◆ Data
Lemma thread_step_sim_at_node :
  exists N N2 TH,
    thread_step D zh t th = (set_node t (S j) mI N, 0, TH) /\
    thread_step D zh t2 th = (set_node t2 (S j) mI N2, 0, TH) /\
    node_sim bound N2 N.
Proof.
  pose proof an_ptr as Hp. pose proof Hat as Hat'.
  destruct (proj2 Hsim (S j) mI) as ((base & Hs2 & Hev & Hb) & Hl & Hr).
  destruct Hat' as [(Eth & Hh & Hne)|(s & Eth & Hh & K)].
  - (* writeNode *)
    pose proof (ns_slot_empty I Hi Hj Hat Hh) as He.
    rewrite Eth, Hp. cbn [thread_step]. unfold slot in He.
    destruct (Nat.even cI) eqn:Ev.
    + assert (C : complete ndI = false) by (unfold complete; now rewrite He).
      pose proof (an_incomplete_state C) as Hst.
      unfold filled in Hst. rewrite He in Hst.
      destruct (right ndI) as [r|] eqn:R; cbn [isSome b2z Z.add] in Hst.
      * rewrite Hst in Hs2. rewrite (Hr eq_refl).
        rewrite (an_toggle_second _ _ Hst).
        rewrite (toggle_sim_second _ _ Hbound Hs2 Hev Hb).
        sim_finish base.
      * rewrite Hst in Hs2.
        rewrite (an_toggle_first _ _ Hst).
        rewrite (toggle_sim_first _ _ Hbound Hs2 Hev Hb).
        sim_finish base.
    + assert (C : complete ndI = false).
      { unfold complete. rewrite He. apply andb_false_r. }
      pose proof (an_incomplete_state C) as Hst.
      unfold filled in Hst. rewrite He in Hst.
      destruct (left ndI) as [l|] eqn:L; cbn [isSome b2z Z.add] in Hst.
      * rewrite Hst in Hs2. rewrite (Hl eq_refl).
        rewrite (an_toggle_second _ _ Hst).
        rewrite (toggle_sim_second _ _ Hbound Hs2 Hev Hb).
        sim_finish base.
      * rewrite Hst in Hs2.
        rewrite (an_toggle_first _ _ Hst).
        rewrite (toggle_sim_first _ _ Hbound Hs2 Hev Hb).
        sim_finish base.
  - (* writeFinalNode *)
    pose proof (inv_threads I _ Hi) as Hok. rewrite Eth in Hok.
    destruct Hok as (_ & j0 & _ & Hlv & _ & _ & Hs).
    injection Hlv as <-.
    rewrite Eth, Hp. cbn [thread_step].
    destruct (Nat.even cI) eqn:Ev.
    + rewrite (zh_nth (j := S j)) by lia.
      pose proof (an_final_left K Ev) as R.
      assert (C : complete ndI = false).
      { unfold complete. rewrite R. apply andb_false_r. }
      pose proof (an_incomplete_state C) as Hst.
      unfold filled in Hst. rewrite R in Hst.
      destruct s as [x|].
      * cbn [left right state]. sim_finish base.
      * destruct (left ndI) as [l|] eqn:L; cbn [isSome b2z Z.add] in Hst.
        -- rewrite Hst in Hs2. rewrite (Hl eq_refl).
           rewrite (an_toggle_second _ _ Hst).
           rewrite (toggle_sim_second _ _ Hbound Hs2 Hev Hb).
           sim_finish base.
        -- rewrite Hst in Hs2.
           rewrite (an_toggle_first _ _ Hst).
           rewrite (toggle_sim_first _ _ Hbound Hs2 Hev Hb).
           sim_finish base.
    + pose proof (an_final_right K Ev) as Hst.
      destruct s as [x|].
      * destruct Hs as [Hs|(Hs & _)]; [discriminate|]. injection Hs as ->.
        pose proof (ns_slot_empty I Hi Hj Hat Hh) as He.
        unfold slot in He. rewrite Ev in He.
        unfold filled in Hst. rewrite He in Hst.
        destruct (left ndI) as [l|] eqn:L; cbn [isSome b2z Z.add] in Hst.
        -- rewrite Hst in Hs2. rewrite (Hl eq_refl).
           rewrite (an_toggle_second _ _ Hst).
           rewrite (toggle_sim_second _ _ Hbound Hs2 Hev Hb).
           sim_finish base.
        -- rewrite Hst in Hs2.
           rewrite (an_toggle_first _ _ Hst).
           rewrite (toggle_sim_first _ _ Hbound Hs2 Hev Hb).
           sim_finish base.
      * sim_finish base.
Qed.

◆ What needs to be done
Start with the first line of the data and print every line exactly. The line containing "pose proof (an_final_left K Ev) as R." is the last one to include.

◆ Answer section
Lemma thread_step_sim_at_node :
  exists N N2 TH,
    thread_step D zh t th = (set_node t (S j) mI N, 0, TH) /\
    thread_step D zh t2 th = (set_node t2 (S j) mI N2, 0, TH) /\
    node_sim bound N2 N.
Proof.
  pose proof an_ptr as Hp. pose proof Hat as Hat'.
  destruct (proj2 Hsim (S j) mI) as ((base & Hs2 & Hev & Hb) & Hl & Hr).
  destruct Hat' as [(Eth & Hh & Hne)|(s & Eth & Hh & K)].
  - (* writeNode *)
    pose proof (ns_slot_empty I Hi Hj Hat Hh) as He.
    rewrite Eth, Hp. cbn [thread_step]. unfold slot in He.
    destruct (Nat.even cI) eqn:Ev.
    + assert (C : complete ndI = false) by (unfold complete; now rewrite He).
      pose proof (an_incomplete_state C) as Hst.
      unfold filled in Hst. rewrite He in Hst.
      destruct (right ndI) as [r|] eqn:R; cbn [isSome b2z Z.add] in Hst.
      * rewrite Hst in Hs2. rewrite (Hr eq_refl).
        rewrite (an_toggle_second _ _ Hst).
        rewrite (toggle_sim_second _ _ Hbound Hs2 Hev Hb).
        sim_finish base.
      * rewrite Hst in Hs2.
        rewrite (an_toggle_first _ _ Hst).
        rewrite (toggle_sim_first _ _ Hbound Hs2 Hev Hb).
        sim_finish base.
    + assert (C : complete ndI = false).
      { unfold complete. rewrite He. apply andb_false_r. }
      pose proof (an_incomplete_state C) as Hst.
      unfold filled in Hst. rewrite He in Hst.
      destruct (left ndI) as [l|] eqn:L; cbn [isSome b2z Z.add] in Hst.
      * rewrite Hst in Hs2. rewrite (Hl eq_refl).
        rewrite (an_toggle_second _ _ Hst).
        rewrite (toggle_sim_second _ _ Hbound Hs2 Hev Hb).
        sim_finish base.
      * rewrite Hst in Hs2.
        rewrite (an_toggle_first _ _ Hst).
        rewrite (toggle_sim_first _ _ Hbound Hs2 Hev Hb).
        sim_finish base.
  - (* writeFinalNode *)
    pose proof (inv_threads I _ Hi) as Hok. rewrite Eth in Hok.
    destruct Hok as (_ & j0 & _ & Hlv & _ & _ & Hs).
    injection Hlv as <-.
    rewrite Eth, Hp. cbn [thread_step].
    destruct (Nat.even cI) eqn:Ev.
    + rewrite (zh_nth (j := S j)) by lia.
      pose proof (an_final_left K Ev) as R.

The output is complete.